Jon Dykstra of Fat Stacks is just one of many entrepreneurs who recommended Foundr to Business Pundit. “Foundr shares the stories of real entrepreneurs and founders in its pages, so you can go in-depth and learn how successful business owners got to where they are today,” Dykstra says in an email.
“I love that the magazine profiles actual entrepreneurs and dives into their stories, because it gives me actionable tips I can use in my own life, while being entertaining to read at the same time,” he continued.
Next in our list is SUCCESS, one of the oldest business publications still in print (and now online). With a robust blog, fascinating articles, and varied multimedia content, as well as classic paper editions to subscribe to for some before-bed reading material, SUCCESS helps business owners and entrepreneurs redefine success on their own terms in a modern business marketplace.
The “community” tab on the SUCCESS website is where readers go to network with other business professionals, and subscription packages offer digital-only access, subscription to the print edition, combination subscription offers, and loads of quality free content. Recent blog posts cover what may be killing your productivity and how to make finances part of your self-care routine.
Dan Bailey, president of WikiLawn, says his father had a subscription to SUCCESS, and he remembers reading back issues as a child.
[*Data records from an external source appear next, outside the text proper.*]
(* ===== verification/_CoqProject ===== *)
-Q . S2P
Prelude.v
Security.v
Privacy.v
Leases.v
Capabilities.v
Policy.v
Scheduler.v
CompletionModels.v
Verification.v
Evidence.v
Usage.v
MissionGraph.v
Orchestrator.v
OrchestratorProofs.v
RouteLeases.v
Delivery.v
DeliveryProofs.v
TaskAnalysis.v
CapabilityRouting.v
Execution.v
Router.v
RouterProofs.v
RouteSelection.v
LeaseInterface.v
Coordinator.v
CoordinatorProofs.v
Connectors.v
Readiness.v
ConnectorStore.v
ConnectorLifecycle.v
ConnectorLifecycleProofs.v
NodeSecurity.v
NodeProtocol.v
NodeAgent.v
NodeAgentProofs.v
NodeGateway.v
NodeGatewayProofs.v
ControlPlaneService.v
ControlPlaneServiceProofs.v
Processes.v
Harness.v
Backends.v
BackendsProofs.v
Workers.v
CodingWorker.v
CodingWorkerProofs.v
RuntimeStore.v
RuntimeService.v
RuntimeServiceProofs.v
SessionModels.v
HarnessRegistry.v
Quota.v
RuntimeSnapshots.v
LaunchValidation.v
SessionRouting.v
SessionStore.v
Sessions.v
SessionsProofs.v
(* ===== verification/Prelude.v ===== *)
(** * JoyMesh, verified

    This library models the core of JoyMesh (the Python package under [src/src/joymesh]) and
    proves what makes its parts correct. JoyMesh runs coding harnesses (Codex, Claude, Cursor
    and others) for its users: it decides which harness, provider and backend a mission goes
    to, runs it there, decides from evidence whether it was completed, delivers what happened,
    and installs and attests the harnesses on the users' machines.

    ** The parts and how they interact

    A mission enters through the execution router. It scores the routes of the mission
    ([CapabilityRouting]), ranks the backends, and tries them in order until one succeeds or a
    failure forbids a fallback ([Router]). A backend's answer goes to the completion
    orchestrator ([Orchestrator]), which stores a record, takes evidence in at a boundary
    ([Evidence]), verifies it by a strategy ([Verification]), finalises the usage ([Usage]),
    projects the mission graph ([MissionGraph]) and emits one terminal event. Events go to
    durable delivery ([Delivery]). Local runs are guarded by task leases ([Leases]), the
    capability registry ([Capabilities]), the policy engine ([Policy]) and the scheduler
    ([Scheduler]); the provider route of a run is held by one owner at a time ([RouteLeases],
    [Coordinator]). Harnesses reach a machine through the connector lifecycle: a plan is made
    from a reviewed catalogue ([Connectors]), approved by its hash, queued as a task, offered
    to the machine's node over a signed channel ([ConnectorLifecycle], [NodeGateway],
    [NodeAgent]), and what the node reports becomes evidence from which readiness is derived
    ([ConnectorStore], [Readiness]). The control-plane service pairs nodes with workspaces and
    approves what they may do ([ControlPlaneService], [NodeSecurity]).

    The runtime service ([RuntimeService]) composes these parts for the tasks of its API: a
    task is judged by the policy, waits for an approval or is routed, runs on a backend (the
    coding worker, [CodingWorker], for Codex on this machine; a lease of a node otherwise), and
    what comes of it goes to the orchestrator, whose answer becomes the status of the task.

    Beside it stands the sessions service of the SDK and the command line ([Sessions]): a run
    is routed over the harnesses and subscriptions that are open ([SessionRouting], [Quota],
    [HarnessRegistry]), checked once more when it starts ([RuntimeSnapshots]; a caller that
    routed by itself sends a directive, [LaunchValidation]), followed as a task of its own, and
    kept with its events ([SessionStore]).

    ** Files

    - [Prelude]: Python values, exceptions, dictionaries, text, JSON, integers and floats as
      the code uses them; the state-and-exception monad [M] with its triples ([hoare], [keeps]),
      tactics and hint database.
    - [Security], [Privacy]: [security.py], [runtime_snapshot/validators.py].
    - [Leases], [Capabilities], [Policy], [Scheduler]: the files of these names in
      [runtime_v1/], with [runtime_v1/retry.py] and [connectors/lifecycle_models.py].
    - [CompletionModels], [Verification], [Evidence], [Usage], [MissionGraph], [Orchestrator],
      [OrchestratorProofs]: [runtime_v1/completion/]. Every entry point of the orchestrator is
      one definition over the orchestrator's state (the record store, the boundary's intake, the
      usage attempts, the event log and the graph).
    - [RouteLeases]: [runtime_v1/provider_routes/lease_store.py], both the memory form and the
      database form. [LeaseInterface] is the class of what a client may rely on, with the memory
      form as an instance; [RouteSelection], [Coordinator] and [CoordinatorProofs] are the rest
      of [runtime_v1/provider_routes/], proved against the class.
    - [Delivery], [DeliveryProofs]: [delivery/] without its transports: envelope, outbox, worker
      and intake.
    - [TaskAnalysis], [CapabilityRouting]: [runtime_v1/execution_routing/capability_routing/].
      [Execution], [Router], [RouterProofs]: [runtime_v1/execution_routing/]. Its backends are
      parameters of the router; [Processes] (the process runner), [Harness] (the harness
      adapters), [Backends] and [BackendsProofs] are the ones it is built with.
    - [Workers]: [runtime_v1/workers/] and [runtime_v1/contracts/workers.py]. [CodingWorker],
      [CodingWorkerProofs]: [runtime_v1/coding_worker/].
    - [RuntimeStore], [RuntimeService], [RuntimeServiceProofs]: [runtime_v1/store.py] in memory
      and [runtime_v1/service.py]. The world of the router is the state of the service, so that
      a backend's operation may be a request of the service itself, as the submission of a
      remote execution is.
    - [Connectors], [Readiness], [ConnectorStore], [ConnectorLifecycle],
      [ConnectorLifecycleProofs]: [connectors/] without the node runner.
    - [NodeSecurity], [NodeProtocol], [NodeGateway], [NodeGatewayProofs], [NodeAgent],
      [NodeAgentProofs], [ControlPlaneService],
      [ControlPlaneServiceProofs]: [control_plane/], [execution/approval.py] and
      the message loop of the websocket route of [api.py].

    - [SessionModels], [HarnessRegistry], [Quota], [RuntimeSnapshots], [LaunchValidation],
      [SessionRouting], [SessionStore], [Sessions], [SessionsProofs]: [models.py], the registries
      and the selection of [harnesses/], [quota/], [runtime_snapshot/], the directives and
      checkpoints of [execution/], [routing.py], the tables of [persistence.py] that a run
      touches, and [service.py] with the supervision of [runtime.py].

    A comment [@src path:first-last symbol] before a definition names the lines it translates,
    below [src/src/joymesh].

    ** How the code is modelled

    A class of the code is a record with the class's mutable fields, a method a definition in
    the monad [M] over that record (state passing, with Python's exceptions as values), or a
    plain function where the method is one. Guards, early returns and the order of effects are
    those of the code; a call that may raise between two effects leaves the first one done.
    Dictionaries are association lists in insertion order ([dict_set] keeps a key's place, as
    Python does), JSON-like values are [pyval], integers are [Z] and unbounded as in Python,
    floats are the 53-bit floats of [SpecFloat] with the interpreter's rounding. Strings are
    ASCII. An [async] method is atomic between the places where other code can run; where that
    matters the method is split there ([NodeGateway.send_challenge] and
    [complete_authentication]; [NodeAgent.accept_new] and [launch]), and operations that
    interleave are step relations or lists of events ([ConnectorLifecycleProofs.store_step],
    [NodeGatewayProofs.gateway_step], [NodeAgent.next], [NodeSecurity.service_step],
    [Sessions.SessionOp]). A database session that reads, checks and commits is two steps: in
    [RouteLeases] every call is a read that plans and a commit, and [db_step] interleaves them
    freely; in [ConnectorStore] a transition is [transition_read] and [transition_commit], and
    the theorems about its operations, the gateway's included, take each transition as a whole,
    as [LeaseInterface] takes each call of a coordinator. What overlapping sessions do to these
    is shown by [claim_races_the_release] and [overlapping_transitions_both_succeed].

    Code that is not in the repository is a parameter. [PyLib] holds the clock (its n-th
    reading), the random identifiers, SHA-256, the text of floats and times; [SqlEngine] the
    order in which a database returns rows that no [ORDER BY] orders, any permutation;
    [NodeLib] Ed25519 and base64 with the laws [NodeLibLaws] (a signature verifies under its own
    key, encoding can be undone); [WireLib] pydantic's reading of an envelope, with the law that
    it reads what was written; transports, backends, strategies of other packages and the runner
    of connector tasks are arguments of the operations that call them. Each has a concrete
    instance ([counting_lib], [insertion_order], [toy_node_lib], [toy_wire]) on which the
    witnesses evaluate.

    ** What the theorems show

    - Completion: only a verified record is completed and every way to it has grounds; a closed
      record stays closed, a late or foreign attempt changes nothing, every run is decided.
    - Routing: a routed success is a success of a backend that was admitted; a fallback needs a
      failure that allows one; the attempts follow the decided order; the selected route
      respects capability, privacy, subscription and quota.
    - Backends: a child process inherits no secret and runs where it may; a success under a
      provider route means that the route was restored; the events of a remote node stay in
      order; every line of a stream ends or is cut off.
    - The runtime service: every succeeded task has a completed, verified record of its
      execution, whatever other requests run meanwhile; nothing runs that the policy refused or
      that waits for an approval when it is created; an event of a node counts only under the
      lease of its task. A finished run of the coding worker holds no lease, and a completed one
      was a process of Codex, with the command line of its connector in the inspected
      repository, that ended with code 0; a worker lease is accepted once.
    - Provider routes: one holder of a route at a time in the memory store and, when its calls
      come one after the other, in the database store, against one abstract specification; one
      active lease in the database store however its sessions overlap; a successful lifecycle
      inspected, leased, enabled, ran and restored the route in this order; every mutation
      carries the authority of the lease.
    - Delivery: what is acknowledged leaves the outbox, the outbox reads back what was written,
      a message delivered twice is accepted once; the number of tries is bounded.
    - Leases, policy, privacy, capabilities, scheduling: fencing tokens grow by one, a decision
      is exactly what its gates say, the privacy scan is exact.
    - Connectors: plans run the reviewed commands, none of six named shells; an approval is of
      the exact plan, a task that has finished is never changed, a change of a version that
      comes after another change of it is refused, readiness has exactly the grounds of its
      evidence, inline nodes never make a connector ready in production.
    - Nodes: a session needs a fresh challenge signed with the registered key, and a challenge
      serves once; a node changes only what belongs to it; what a node executes was signed for
      it and is the offered plan; a finished task is not run again, its end is sent from the
      journal; approvals are not replayed within their life; the tasks of the control plane run
      on nodes that registered with an approved pairing of the organisation.
    - Sessions: a run is created only on an open route, on a harness that was found fit at that
      moment and under a valid directive where one is given; it ends as its process ended;
      events are numbered without gaps and the history stays, whatever tasks run side by side.
      A route is open for exactly the reasons of the code and the best open one is selected;
      a snapshot is always valid and passes the privacy guard; a failed login, quota or rate
      limit blocks the harness at once.

    Each file with theorems ends with runs on concrete inputs: the witnesses, and the traces
    that show where the code falls short of its intention.

    ** Bounds and fuel

    [Verification.verify] recurses through composite strategies with fuel; [verify_fuel] is
    computed from the strategy and [verify_total] shows that it is enough. The privacy scan has
    fuel from the size of its value ([dsize]), which bounds the work list. The poll loops of the
    coordinator take the number of polls that the deadline allows; [lease_wait_ends] shows that
    more changes nothing. The loop over the lines of a process has one step for each byte it may
    collect, and one more; [stream_ends] shows that it never runs out. The decoder of text escapes
    has one step for each character. All other recursion is structural.

    ** Not modelled

    The HTTP and command-line surface ([api.py], [cli.py]) beyond the websocket loop; the
    process tree of [runtime.py] and the tables of [persistence.py] no run touches;
    the drivers of the harnesses ([runtime_v1/connectors/], the single adapters of [adapters/] and
    [harnesses/]) and the node runner, which start programs; HTTP clients ([fireconnect.py],
    [joymux_*.py]); the reading of configuration, secrets and keys. The manifest lists every part with its reason. *)

From stdpp Require Export base gmap strings list fin_maps pretty.
From Stdlib Require Export ZArith Lia Sorting.Sorted.
From Stdlib Require Import Ascii SpecFloat.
“I remember reading his old copies when I was still in middle school,” Bailey says. “I absorbed so much from them, including concepts that have shaped how I do business today. “
Bailey goes on to say that SUCCESS gives readers the tools they need to be self-sufficient in business. “I’ve always admired this style, and it’s something I’ve incorporated into every aspect of my life, in large part thanks to articles I’ve read in this magazine,” Bailey says.
10. Canadian Business
Though technically targeted at the Canadian market, the next digital-only magazine in our list, Canadian Business, covers many many relevant topics to businesspeople everywhere and comes recommended by several business leaders in our survey.
Covering diverse topics with an eye for an inclusion, recent free articles include four wildly divergent approaches to success, current events news like the development of mobile COVID-testing pods, and useful tips on how to instantly change the trajectory of your company.
John Ward from the Ontario-based company Mold Busters regularly reads Canadian Business, and recommends the publication to businesspeople everywhere.
“I still stay up to date with the big stories from the states, but [Canadian Business] is the most relevant here in Ontario. It is also the best read for keeping informed on Canadian stocks, including players in the U.S.,” he tells Business Pundit in an email.
Malte Scholz, CEO and co-founder of Airfocus, also recommends Canadian Business.
“I have been reading Canadian Business magazine for several years now,” Scholz says. “I can always find relevant, well-written articles on a variety of business topics with a special focus on the fastest-developing startups,” he continues.
Scholz goes on to say that unlike other business publications, Canadian Business avoids trends, focusing only on what matters, including stats, data, and critical analysis.
Best Business Magazines: Honorable Mentions
When we asked small-business owners their favorite business magazines, the responses came in—and they didn’t stop coming. So in conclusion, here are two quality publications that didn’t quite crack our top 10 but are still worth mentioning, nonetheless.
Kiplinger is recommended to Business Pundit by Ravi Parikh, CEO of RoverPass. “Kiplinger is my go-to business magazine,” he said. “They have valuable tips and are always on top of new business innovations and ideas. This is basically my business bible. Make it yours!”
Michael Hammelburger, CEO of The Bottom Line Group, reads McKinsey Quarterly and had this to say: “The McKinsey Quarterly is a great business magazine for CEOs like me,” he tells Business Pundit in an email. “The publication not only provides insights on leadership and management but also forecasts on future trends in different industries.”